1. Economist Mohamed A. El-Erian and Michael Spence discuss how a disproportionate share of the health and economic burden has fallen on those least able to bear it.

"Long-term damage to people and to the economy accumulates as time passes, and it becomes even more costly to reverse. ... The damage will fall disproportionately on poorer households, which in turn will consume less and slow the revival of demand and hence the pace of recovery. "

The Great Unequalizer: The Pandemic Is Compounding Disparities in Income, Wealth, and Opportunity

2. The wealth gap between races has compounded in the United States over generations.

How Big is the Racial Wealth Gap?

3. African-Americans working in China face overt housing discrimination and are left to their own devices to fend against abuses by the Chinese government.

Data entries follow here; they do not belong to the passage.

(** Source lines 246-248: what is not an expression is parsed. *)
Definition toExpression (arg : SubExpressionArg) : Outcome MoronRelationExpression :=
  match arg with
  | ArgExpression e => Return e
  | ArgValue v => parse v
  end.

(** What [relation] returned, as an argument: [null] is not an
    instance of [MoronRelationExpression]. *)
Definition arg_of_relation (r : option MoronRelationExpression) : SubExpressionArg :=
  match r with
  | Some e => ArgExpression e
  | None => ArgValue JsNull
  end.

Section IsSubExpression.
(** The call [ownSubExpression.isSubExpression(subExpression)], past
    its lines 246-248. *)
Variable isSubExpression_rec :
  MoronRelationExpression -> MoronRelationExpression -> Outcome bool.

(** The loop of [isSubExpression] over [expr.nodes] (source lines
    254-267), from the node [ns] starts with. *)
Fixpoint isSubExpression_loop (this expr : MoronRelationExpression)
         (ns : list MoronRelationExpressionNode) : Outcome bool :=
  match ns with
  | [] => Return true
  | node :: rest =>
      let relationName := name node in
      if (isRecursive expr relationName
          && (isAllRecursive this || isRecursive this relationName))%bool then
        Return true
      else
        let subExpression := relation expr relationName in
        let ownSubExpression := relation this relationName in
        match ownSubExpression with
        | None => Return false
        | Some own =>
            sub <- toExpression (arg_of_relation subExpression) ;;
            r <- isSubExpression_rec own sub ;;
            if negb r then Return false
            else isSubExpression_loop this expr rest
        end
  end.

(** Source lines 250-269. *)
Definition isSubExpression_body (this expr : MoronRelationExpression)
  : Outcome bool :=
  if isAllRecursive expr then Return (isAllRecursive this)
  else isSubExpression_loop this expr (nodes expr).
End IsSubExpression.

Fixpoint isSubExpression_fuel (fuel : nat) (this expr : MoronRelationExpression)
  : Outcome bool :=
  match fuel with
  | O => OutOfFuel
  | S fuel' => isSubExpression_body (isSubExpression_fuel fuel') this expr
  end.

(** The number of nodes of a tree and of a forest. *)
Fixpoint node_size (n : MoronRelationExpressionNode) : nat :=
  match n with
  | Node _ ch => S (list_sum (map node_size ch))
  end.

Definition forest_size (ns : list MoronRelationExpressionNode) : nat :=
  list_sum (map node_size ns).

Definition size (e : MoronRelationExpression) : nat := forest_size (nodes e).

(** [isSubExpression] (source lines 245-270). *)
Definition isSubExpression (this : MoronRelationExpression) (arg : SubExpressionArg)
  : Outcome bool :=
  expr <- toExpression arg ;;
  isSubExpression_fuel (S (size this + size expr)) this expr.

(* ------------------------------------------------------------------ *)
(** ** The splitter as the specification words it *)

(** Scan character by character with a bracket-depth counter; a
    separator is a split point only at depth zero; the end of the string
    counts as one more separator; every token is trimmed.  [cur] is the
    text read since the last split point.  The result is the tokens and
    the depth after the scan. *)
Fixpoint spec_scan (separator : ascii) (depth : Z) (cur rest : string)
  : list string * Z :=
  match rest with
  | EmptyString =>
      (if (depth =? 0)%Z then [trim cur] else [], depth)
  | String c rest' =>
      if Ascii.eqb c "[" then
        spec_scan separator (depth + 1) (cur ++ String c EmptyString)%string rest'
      else if Ascii.eqb c "]" then
        spec_scan separator (depth - 1) (cur ++ String c EmptyString)%string rest'
      else if (Ascii.eqb c separator && (depth =? 0)%Z)%bool then
        let '(ts, d) := spec_scan separator depth EmptyString rest' in
        (trim cur :: ts, d)
      else
        spec_scan separator depth (cur ++ String c EmptyString)%string rest'
  end.

Definition spec_tokens (separator : ascii) (s : string) : list string :=
  fst (spec_scan separator 0 EmptyString s).

Definition spec_depth (separator : ascii) (s : string) : Z :=
  snd (spec_scan separator 0 EmptyString s).

(** Running a callback over a list of tokens, left to right, stopping at
    the first one that does not return. *)
Fixpoint foldM {St : Type} (callback : string -> St -> Outcome St)
         (ts : list string) (st : St) : Outcome St :=
  match ts with
  | [] => Return st
  | t :: ts' => st' <- callback t st ;; foldM callback ts' st'
  end.

(* ------------------------------------------------------------------ *)
(** ** Malformed expressions, as the specification words them *)

(** A dotted chain is malformed when the scan for "." ends at a depth
    other than zero, when one of its tokens is empty, or when one of its
    array tokens, stripped of its outer brackets, has a scan for "," that
    ends at a depth other than zero or a sub-token that is a malformed
    dotted chain. *)
Inductive SpecBadChain : string -> Prop :=
| bad_brackets (s : string) :
    spec_depth "." s <> 0%Z -> SpecBadChain s
| bad_empty (s : string) :
    In ""%string (spec_tokens "." s) -> SpecBadChain s
| bad_array_brackets (s body : string) :
    In (String "[" (body ++ "]")%string) (spec_tokens "." s) ->
    spec_depth "," body <> 0%Z -> SpecBadChain s
| bad_array_item (s body u : string) :
    In (String "[" (body ++ "]")%string) (spec_tokens "." s) ->
    In u (spec_tokens "," body) ->
    SpecBadChain u -> SpecBadChain s.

‘We Need Help’: Coronavirus Fuels Racism Against Black Americans in China

4. Companies’ interactions with their communities affect their ESG score (a measure of a company’s social values) in the S&P 500.

How companies interact with their communities is noted in ESG scoring, index manager says

5. This is not a traditional news story, but a recording of the speech Tyrone Ross gave at the Inside ETFs conference earlier this year.  Mr. Ross tells the story of being advised to change his name to “Tyler” when he first started working on Wall Street and he urges all of us to do the work of helping those less fortunate than us. 

 A Life-Changing Story on Wall Street

Bonus: The Fed just released a new comic book, “A Story of Interest”.  It’s not half bad!